He looked at me in that superficially shocked, enigmatic way that comes over a person when tragedy, near yet remote, strikes.

"A student killed herself?" he mumbled.

Now, Wordsmith is a small college; quiet, semi-rural. Events such as suicides, murders, and rapes, as we all know, tend to shun the relative obscurity of the countryside for the greater notoriety of the city ; in the economy of human affairs this can be simply understood as getting the most out of one's effort. Life, however, being infinite in resources as well as kindness, is careful that we all should have occasional, if not constant, reminders of her essential nature. This can be a nasty surprise.

At this juncture, never-ready Betty chimed in official-wise, "Jumped from the Main Building." I am glad to report, however, that the fragmental character of her exclamation was suitably solemnized by tonality. Wonderful what time-in-position can do.

Involuntarily, I winced: the Main is a full 15 stories high. Add one.

A moment of eerie silence, punctuated by the automatic ticking of the wall clock and the irregular dripping of the snow-laden coats, passed. I quietly asked, "Do they know who she was?"

"Somebody in the crowd said her name was Janet. She -", began the dry-eyed girl.

"Janet? Janet who?", I fiercely snapped. This sudden transformation from Jekyll to Hyde, with all intervening stages skipped, was, under the circumstances, more than the shaken little group could take. She-of-the-dry-lids burst into sobbing, while the rest were shocked into numbed stupor.

I wasn't to be put off, however. "Well?" I demanded, looking accusingly from face to face, as if somehow they were responsible (woe to the messenger).

Incredibly, it was the original crying girl who suddenly summoned up the wherewithal to stammer, "Somebody said? Somebody said? A grad student?"

Indeed, she had been. Mine.

No note was found; the week-long police investigation which followed deserves no note. The possibility of an accident, however, was all but absurd: to reach the ledge from which Janet fell you had to access the 15th floor via a hatch door on the roof of the 14th (now locked), and then walk across the graveled roof out onto it. Excepting suicide, no conceivable reason could be thought of to explain her presence there.

Someone walking towards the Main had chanced to look up and see here there. "She was stone-still and leaning forward? I thought, what?? Then, almost like a diver, she just fell forward."

Despite this eye-witness account, and perhaps in view of the utter lack of motive for suicide, which was coupled, no doubt, with pressure from the parents, ably abetted by the administration, the coroner saw fit to inscribe "death by misadventure" on the final document.

The college authorities and the town police were now, quite understandably, willing to see the entire matter dropped and forgotten; relegated to that minor form of local legend remembered and repeated by no one save janitors, spinsters, and the worst species of undergrads.

The parents, however, solid, middle-class Massachusetts Protestants, were unwillingly to accept the idea that their daughter had killed herself.
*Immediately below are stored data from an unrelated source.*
(* ===== verification/MacUtil.v ===== *)
(** * The MAC: lengths, durations, primitives to the PHY, timers

    srwsn802154MAC.cc: the utility functions, [resetTRX] and the MAC2PHY
    primitives, [sendDown], [reqtMsgFromIFq], [constructACK], [frameFilter] and
    the functions that start timers. *)

From S2P Require Import Prelude HList MacConst MacTypes.

Open Scope string_scope.
Open Scope list_scope.
Open Scope Z_scope.

(** ** Utility functions *)

Definition calMHRByteLength (addrModeSum : Z) : outcome Z :=
  if addrModeSum =? 0 then Ok 3
  else if addrModeSum =? 2 then Ok 7
  else if addrModeSum =? 3 then Ok 13
  else if addrModeSum =? 4 then Ok 11
  else if addrModeSum =? 5 then Ok 17
  else if addrModeSum =? 6 then Ok 23
  else Fault (Thrown "[MAC]: impossible address mode sum!").

(** The length of a command frame with a header of [MHRLength] bytes. *)
Definition cmdByteLength (MHRLength : Z) (cmdType : Ieee802154MacCmdType) : outcome Z :=
  match cmdType with
  | Ieee802154_ASSOCIATION_REQUEST => Ok (MHRLength + 4)
  | Ieee802154_ASSOCIATION_RESPONSE => Ok SIZE_OF_802154_ASSOCIATION_RESPONSE
  | Ieee802154_DISASSOCIATION_NOTIFICATION => Ok SIZE_OF_802154_DISASSOCIATION_NOTIFICATION
  | Ieee802154_DATA_REQUEST => Ok (MHRLength + 3)
  | Ieee802154_PANID_CONFLICT_NOTIFICATION => Ok SIZE_OF_802154_PANID_CONFLICT_NOTIFICATION
  | Ieee802154_ORPHAN_NOTIFICATION => Ok SIZE_OF_802154_ORPHAN_NOTIFICATION
  | Ieee802154_BEACON_REQUEST => Ok SIZE_OF_802154_BEACON_REQUEST
  | Ieee802154_COORDINATOR_REALIGNMENT => Ok (MHRLength + 10)
  | Ieee802154_GTS_REQUEST => Ok SIZE_OF_802154_GTS_REQUEST
  | Ieee802154_OTHER_CMD =>
      Fault (Thrown "[MAC]: cannot calculate the size of a MAC command frame with unknown type!")
  end.

Definition calFrmByteLength (frame : Frame) : outcome Z :=
  MHRLength ← calMHRByteLength (u8 (srcAddrMode (frmCtrl frame) + dstAddrMode (frmCtrl frame)));
  match frmType (frmCtrl frame) with
  | Ieee802154_BEACON =>
      match cls frame with
      | BeaconFrame _ => Ok (MHRLength + 6)
      | _ => Fault (Thrown "check_and_cast: not an Ieee802154BeaconFrame")
      end
  | Ieee802154_DATA => Ok (11 + 2)
  | Ieee802154_ACK => Ok SIZE_OF_802154_ACK
  | Ieee802154_CMD =>
      match cls frame with
      | CmdFrame cmdType => cmdByteLength MHRLength cmdType
      | _ => Fault (Thrown "check_and_cast: not an Ieee802154CmdFrame")
      end
  | Ieee802154_OTHER => Fault (Thrown "[MAC]: cannot calculate the size of a MAC frame with unknown type!")
  end.

Definition calDuration (frame : Frame) (s : Mac) : Z :=
  secs (def_phyHeaderLength * 8 + getBitLength frame) (phy_bitrate (phy s)).

Definition getRate (bitOrSymbol : ascii) (channel : Z) : Z :=
  let rate :=
    if channel =? 0 then if Ascii.eqb bitOrSymbol "b" then BR_868M else SR_868M
    else if channel <=? 10 then if Ascii.eqb bitOrSymbol "b" then BR_915M else SR_915M
    else if Ascii.eqb bitOrSymbol "b" then BR_2_4G else SR_2_4G in
  rate * 100.

Definition toParent_of (frame : Frame) (p : MAC_PIB) : bool :=
  ((dstAddrMode (frmCtrl frame) =? defFrmCtrl_AddrMode16) && (dstAddr frame =? macCoordShortAddress p))
  || ((dstAddrMode (frmCtrl frame) =? defFrmCtrl_AddrMode64) && (dstAddr frame =? macCoordExtendedAddress p)).

Definition toParent (p : ptr) : M Mac bool :=
  f ← deref p;
  s ← self;
  mret (toParent_of f (mpib s)).

(** [aBaseSlotDuration * (1 << so)] and [aBaseSuperframeDuration * (1 << bo)],
    computed in [int]. *)
Definition int_shl (a k : Z) : outcome Z :=
  if (k <? 31) && (a * 2 ^ k <=? INT_MAX) then Ok (a * 2 ^ k)
  else Fault (Undefined "shift or multiplication overflows int").

(** The inter-frame space after a frame of [bytes] bytes, in symbols. *)
Definition ifs_for (bytes : Z) : Z :=
  if bytes <=? aMaxSIFSFrameSize then aMinSIFSPeriod else aMinLIFSPeriod.

(** The duration of a beacon in backoff periods, given its length in symbols
    (held in a [simtime_t]): [(UINT_8)(x / aUnitBackoffPeriod)], one more if a
    part of a period remains.  The conversion of a value outside of [UINT_8] is
    undefined. *)
Definition backoff_periods (x : Z) : outcome Z :=
  let n := x / (aUnitBackoffPeriod * second) in
  if (0 <=? n) && (n <? 256) then
    Ok (if 0 <? Z.rem x (aUnitBackoffPeriod * second) then u8 (n + 1) else n)
  else Fault (Undefined "conversion to UINT_8 out of range").

(** [(UINT_16)(x / y - d)] *)
Definition to_u16 (x y d : Z) : outcome Z :=
  let n := x - d * y in
  if (- y <? n) && (n <? 65536 * y) then Ok (Z.quot n y)
  else Fault (Undefined "conversion to UINT_16 out of range").

(** [while (x + step < limit) x += step].  A step that does not advance makes
    the loop endless. *)
Fixpoint advance_loop (fuel : nat) (x step limit : Z) : outcome Z :=
  match fuel with
  | O => Fault OutOfFuel
  | S fuel' => if x + step <? limit then advance_loop fuel' (x + step) step limit else Ok x
  end.
Definition advance (x step limit : Z) : outcome Z :=
  advance_loop (S (Z.to_nat ((limit - x) / step))) x step limit.

(** [while (x < limit) x += step] *)
Fixpoint catch_up_loop (fuel : nat) (x step limit : Z) : outcome Z :=
  match fuel with
  | O => Fault OutOfFuel
  | S fuel' => if x <? limit then catch_up_loop fuel' (x + step) step limit else Ok x
  end.
Definition catch_up (x step limit : Z) : outcome Z :=
  catch_up_loop (S (S (Z.to_nat ((limit - x) / step)))) x step limit.

(** ** Radio state *)

Definition PLME_SET_TRX_STATE_request (state : PHYenum) : M Mac unit :=
  emit (ToPhy_SET_TRX_STATE state);;
  upd_phy (fun p => p<| trx_state_req := state |>).

Definition PLME_SET_request (attribute : PHYPIBenum) : M Mac unit :=
  match attribute with
  | PHY_CURRENT_CHANNEL => s ← self; emit (ToPhy_SET (tmp_phyCurrentChannel (phy s)))
  | _ => fail (Thrown "invalid PHY PIB attribute")
  end.

Definition PLME_CCA_request : M Mac unit := emit ToPhy_CCA.

Definition beacon_enabled (s : Mac) : bool :=
  negb (macBeaconOrder (mpib s) =? 15) || negb (rxBO (bcn s) =? 15).

Definition resetTRX_state (s : Mac) : PHYenum :=
  if beacon_enabled s then
    if negb (inTxSD_txSDTimer (tim s)) && negb (inRxSD_rxSDTimer (tim s)) then phy_TRX_OFF
    else if inTxSD_txSDTimer (tim s) then phy_RX_ON
    else if macRxOnWhenIdle (mpib s) then phy_RX_ON else phy_TRX_OFF
  else if macRxOnWhenIdle (mpib s) then phy_RX_ON else phy_TRX_OFF.

Definition resetTRX : M Mac unit :=
  s ← self;
  PLME_SET_TRX_STATE_request (resetTRX_state s).

(** [sendDown(p->dup())]: the frame sent is a copy. *)
Definition sendDown (frame : Frame) : M Mac unit :=
  upd_tx (fun t => t<| inTransmission := true |>);;
  emit (ToPhy_frame frame).

Definition sendDown_dup (p : ptr) : M Mac unit :=
  f ← deref p;
  sendDown f.

Definition reqtMsgFromIFq : M Mac unit :=
  s ← self;
  match queueModule s with
  | QNull => mret tt
  | QModule => emit QueueRequest
  | QWild => fail (Undefined "queueModule was never initialised")
  end.

(** ** Timer starters *)

Definition startBackoffTimer `{MacEnv} (wtime : Z) : M Mac unit :=
  s ← self;
  ev_deref (tmpCsmaca (buf s));;
  restartAt (now s + wtime) MAC_BACKOFF_TIMER.

Definition startDeferCCATimer (wtime : Z) : M Mac unit :=
  s ← self; restartAt (now s + wtime) MAC_DEFER_CCA_TIMER.

Definition startBcnRxTimer : M Mac unit :=
  s ← self;
  let rxBI := secs (BI (rxSfSpec (bcn s))) (phy_symbolrate (phy s)) in
  (* while (now - t > rxBI) t += rxBI *)
  t_bcnRxTime ← lift (advance (bcnRxTime (bcn s)) rxBI (now s));
  let len12s := secs aTurnaroundTime (phy_symbolrate (phy s)) in
  let wtime := rxBI - (now s - t_bcnRxTime) in
  let wtime := if len12s <=? wtime then wtime - len12s else wtime in
  let wtime :=
    if now s + wtime - lastTime_bcnRxTimer (tim s) <? rxBI - len12s
    then 2 * rxBI - now s + t_bcnRxTime - len12s else wtime in
  upd_tim (fun t => t<| lastTime_bcnRxTimer := now s + wtime |>);;
  restartAt (now s + wtime) MAC_BCN_RX_TIMER.

Definition startAckTimeoutTimer : M Mac unit :=
  s ← self;
  restartAt (now s + secs (macAckWaitDuration (mpib s)) (phy_symbolrate (phy s))) MAC_ACK_TIMEOUT_TIMER.

Definition startTxAckBoundTimer (wtime : Z) : M Mac unit :=
  s ← self; restartAt (now s + wtime) MAC_TX_ACK_BOUND_TIMER.

Definition startTxCmdDataBoundTimer (wtime : Z) : M Mac unit :=
  s ← self; restartAt (now s + wtime) MAC_TX_CMD_DATA_BOUND_TIMER.

Definition startIfsTimer (sifs : bool) : M Mac unit :=
  s ← self;
  let wtime := secs (if sifs then aMinSIFSPeriod else aMinLIFSPeriod) (phy_symbolrate (phy s)) in
  restartAt (now s + wtime) MAC_IFS_TIMER.

Definition startTxSDTimer : M Mac unit :=
  s ← self;
  assert_ (negb (inTxSD_txSDTimer (tim s))) "!inTxSD_txSDTimer";;
  let wtime := secs (u32 (aNumSuperframeSlots * txSfSlotDuration (bcn s))) (phy_symbolrate (phy s)) in
  restartAt (now s + wtime) MAC_TX_SD_TIMER;;
  upd_tim (fun t => t<| inTxSD_txSDTimer := true |>).

Definition startRxSDTimer : M Mac unit :=
  s ← self;
  assert_ (negb (inRxSD_rxSDTimer (tim s))) "!inRxSD_rxSDTimer";;
  let wtime := secs (u32 (aNumSuperframeSlots * rxSfSlotDuration (bcn s))) (phy_symbolrate (phy s)) in
  let wtime := wtime + bcnRxTime (bcn s) - now s in
  assert_ (0 <? wtime) "wtime>0.0";;
  restartAt (now s + wtime) MAC_RX_SD_TIMER;;
  upd_tim (fun t => t<| inRxSD_rxSDTimer := true |>).

Definition startGtsTimer (w_time : Z) : M Mac unit :=
  s ← self; restartAt (now s + w_time) MAC_GTS_TIMER.

Definition startFinalCapTimer (w_time : Z) : M Mac unit :=
  s ← self; restartAt (now s + w_time) MAC_FINAL_CAP_TIMER.

(** [gtsList[i]]: the array has seven entries. *)
Definition gts_at (i : Z) (s : Mac) : M Mac GTSDescriptor :=
  match gtsList (gts s) !! Z.to_nat i with
  | Some d => mret d
  | None => fail (Undefined "gtsList index out of range")
  end.

Definition upd_gts_at (i : Z) (f : GTSDescriptor -> GTSDescriptor) : M Mac unit :=
  s ← self;
  d ← gts_at i s;
  upd_gts (fun g => g<| gtsList ::= fun l => <[Z.to_nat i := f d]> l |>).

Definition gtsScheduler : M Mac unit :=
  s ← self;
  assert_ (isPANCoor (par s)) "isPANCoor";;
  d ← gts_at (index_gtsTimer (tim s)) s;
  let tmpf := macBeaconTxTime (mpib s)
              + secs (u32 (startSlot d * txSfSlotDuration (bcn s))) (phy_symbolrate (phy s)) in
  let w_time := tmpf - now s in
  let w_time := if isRecvGTS_ d then w_time
                else w_time - secs aTurnaroundTime (phy_symbolrate (phy s)) in
  startGtsTimer w_time.

(** ** Frame reception: filter and acknowledgement *)

(** The value is true if the frame is filtered out. *)
Definition frameFilter_of (frame : Frame) (s : Mac) : bool :=
  let c := frmCtrl frame in
  let t := frmType c in
  let p := mpib s in
  if kind frame =? COLLISION then true
  else if kind frame =? RX_DURING_CCA then true
  else if macPromiscuousMode p then false
  else if (t !=! Ieee802154_BEACON) && (t !=! Ieee802154_DATA) && (t !=! Ieee802154_ACK)
          && (t !=! Ieee802154_CMD) then true
  else if (t ==! Ieee802154_BEACON) && negb (macPANId p =? 0xffff)
          && negb (srcPanId frame =? macPANId p) then true
  else if ((dstAddrMode c =? defFrmCtrl_AddrMode16) || (dstAddrMode c =? defFrmCtrl_AddrMode64))
          && (negb (dstPanId frame =? 0xffff) && negb (dstPanId frame =? macPANId p)) then true
  else if (dstAddrMode c =? defFrmCtrl_AddrMode16)
          && (negb (dstAddr frame =? 0xffff) && negb (dstAddr frame =? macShortAddress p)) then true
  else if negb (dstAddrMode c =? defFrmCtrl_AddrMode16) && (dstAddrMode c =? defFrmCtrl_AddrMode64)
          && negb (dstAddr frame =? aExtendedAddress s) then true
  else if (t ==! Ieee802154_ACK) && negb (dstAddr frame =? aExtendedAddress s) then true
  else if ((t ==! Ieee802154_DATA) || (t ==! Ieee802154_CMD))
          && (dstAddrMode c =? defFrmCtrl_AddrModeNone) && negb (isPANCoor (par s)) then true
  else false.

Definition frameFilter (frame : Frame) : M Mac bool :=
  s ← self;
  when (kind frame =? COLLISION) (upd_stats (fun t => t<| numCollision ::= Z.succ |>));;
  mret (frameFilter_of frame s).

Section ack.
Context `{MacEnv}.

Definition constructACK (rxFrame : Frame) : M Mac unit :=
  (* i = 1: no packet is pending *)
  let ackFrmCtrl := mkFrameCtrl Ieee802154_ACK false (1 =? 0) false (intraPan (frmCtrl rxFrame))
                      defFrmCtrl_AddrModeNone defFrmCtrl_AddrModeNone in
  let tmpAck := mkFrame AckFrame ackFrmCtrl (bdsn rxFrame) 0 (srcAddr rxFrame) 0 0 false false 0 0 None in
  len ← lift (calFrmByteLength tmpAck);
  let tmpAck := tmpAck<| ownByteLength := len |> in
  let tmpAck := if isGTS rxFrame then tmpAck<| isGTS := true |> else tmpAck in
  p ← new_frame tmpAck;
  s ← self;
  assert_ (negb (is_set (txAck (buf s)))) "!txAck";;
  upd_buf (fun b => b<| txAck := p |>).
End ack.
Frankly, so was I.

It was this strong sense of doubt - indeed, downright uneasiness - about the circumstances of Janet's death that led me, immediately following the funeral, to speak to her parents. I was not surprised, considering the attitude they had already displayed, when they readily agreed to allow me to make further inquiries.

Janet had graduated with a bachelor of science in psychology from the state university; her record, in all respects (I had interviewed her when she applied to our small graduate dept.), was solid, if somewhat unadorned. This, however, was but facade.

A mild brunette, with vague, slightly shy, blue eyes, 5'5, perhaps 110 pounds. Her beauty was of the quiet type: that small wild rose bush off to the edge of the glen, that only the most discerning, or lucky, bee finds. If you were one of the fortunate ones, the impression was highly attractive; you found yourself drawn to her, thinking of her when she was not there. Yes, indeed, if I had been a younger man. But, no matter.

Janet knew that she had this effect on people; had learned it as a child, I believe. If she needed or wanted to she could be very engaging. With just a smile and a few words from Janet, the normally Captain Bligh-like librarian would find herself lending a "non-lendable" book or the insufferably lazy janitor happily helping to locate extra chairs for unforeseen conference guests.

This gift, if I may call it that, was never something that I saw Janet abuse; in truth, not only was she wont not to use it, but tended to a distinct reserve. I believe, in fine, that she recognized her own value, her own quality, and had long ago decided that it was far more preferable to keep her own company than to lose herself in the meaningless fritter that is the common coin of standard social intercourse.

This being so, she had cultivated the "art of anonymity" , as she wryly phrased it, to an exquisite level. At the back of the room, or on the edge of the crowd, all but unnoticed, she would take note, watch how things developed. I found her powers of observation and insight in such situations acute. For example, that this one was married to that one, or that the man in the dark shirt had just hurried there from work, or that the blond was obviously gay, were but trifles to her discernment.

Being one of the few who was close to Janet (or, perhaps I should say, as close as she allowed anyone to get), I was privy to a couple of these Holmes-like demonstrations; if she did this to impress me or simply because she liked me, I do not know. When I expressed my frank amazement at her ability and asked how she did it I found her explanation of the obscurum per obscurius variety. For a moment I felt as if she were putting me on, having a little joke with me. It was pulled off in such an elfish way, however, I couldn't help but smile.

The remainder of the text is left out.